RECORDS FOR PROCESSING below:

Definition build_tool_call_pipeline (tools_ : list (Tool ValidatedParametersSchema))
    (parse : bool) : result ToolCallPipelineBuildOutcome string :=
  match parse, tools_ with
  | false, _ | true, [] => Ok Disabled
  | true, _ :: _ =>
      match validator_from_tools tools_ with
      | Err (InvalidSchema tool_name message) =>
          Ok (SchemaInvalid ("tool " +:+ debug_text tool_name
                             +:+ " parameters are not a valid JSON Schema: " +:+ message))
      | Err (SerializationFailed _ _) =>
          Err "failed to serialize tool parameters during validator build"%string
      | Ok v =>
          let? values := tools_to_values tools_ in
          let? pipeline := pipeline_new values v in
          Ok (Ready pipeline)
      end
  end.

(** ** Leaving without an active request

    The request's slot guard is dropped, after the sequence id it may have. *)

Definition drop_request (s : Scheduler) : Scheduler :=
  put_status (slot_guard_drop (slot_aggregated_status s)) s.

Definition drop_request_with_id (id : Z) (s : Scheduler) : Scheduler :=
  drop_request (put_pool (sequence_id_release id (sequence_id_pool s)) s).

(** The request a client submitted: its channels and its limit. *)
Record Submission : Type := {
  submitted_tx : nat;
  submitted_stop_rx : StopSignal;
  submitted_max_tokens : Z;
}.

End of RECORDS FOR PROCESSING.

Beginning with the first line, transcribe the complete listing exactly.

Definition build_tool_call_pipeline (tools_ : list (Tool ValidatedParametersSchema))
    (parse : bool) : result ToolCallPipelineBuildOutcome string :=
  match parse, tools_ with
  | false, _ | true, [] => Ok Disabled
  | true, _ :: _ =>
      match validator_from_tools tools_ with
      | Err (InvalidSchema tool_name message) =>
          Ok (SchemaInvalid ("tool " +:+ debug_text tool_name
                             +:+ " parameters are not a valid JSON Schema: " +:+ message))
      | Err (SerializationFailed _ _) =>
          Err "failed to serialize tool parameters during validator build"%string
      | Ok v =>
          let? values := tools_to_values tools_ in
          let? pipeline := pipeline_new values v in
          Ok (Ready pipeline)
      end
  end.

(** ** Leaving without an active request

    The request's slot guard is dropped, after the sequence id it may have. *)

Definition drop_request (s : Scheduler) : Scheduler :=
  put_status (slot_guard_drop (slot_aggregated_status s)) s.

Definition drop_request_with_id (id : Z) (s : Scheduler) : Scheduler :=
  drop_request (put_pool (sequence_id_release id (sequence_id_pool s)) s).

(** The request a client submitted: its channels and its limit. *)
Record Submission : Type := {
  submitted_tx : nat;
  submitted_stop_rx : StopSignal;
  submitted_max_tokens : Z;
}.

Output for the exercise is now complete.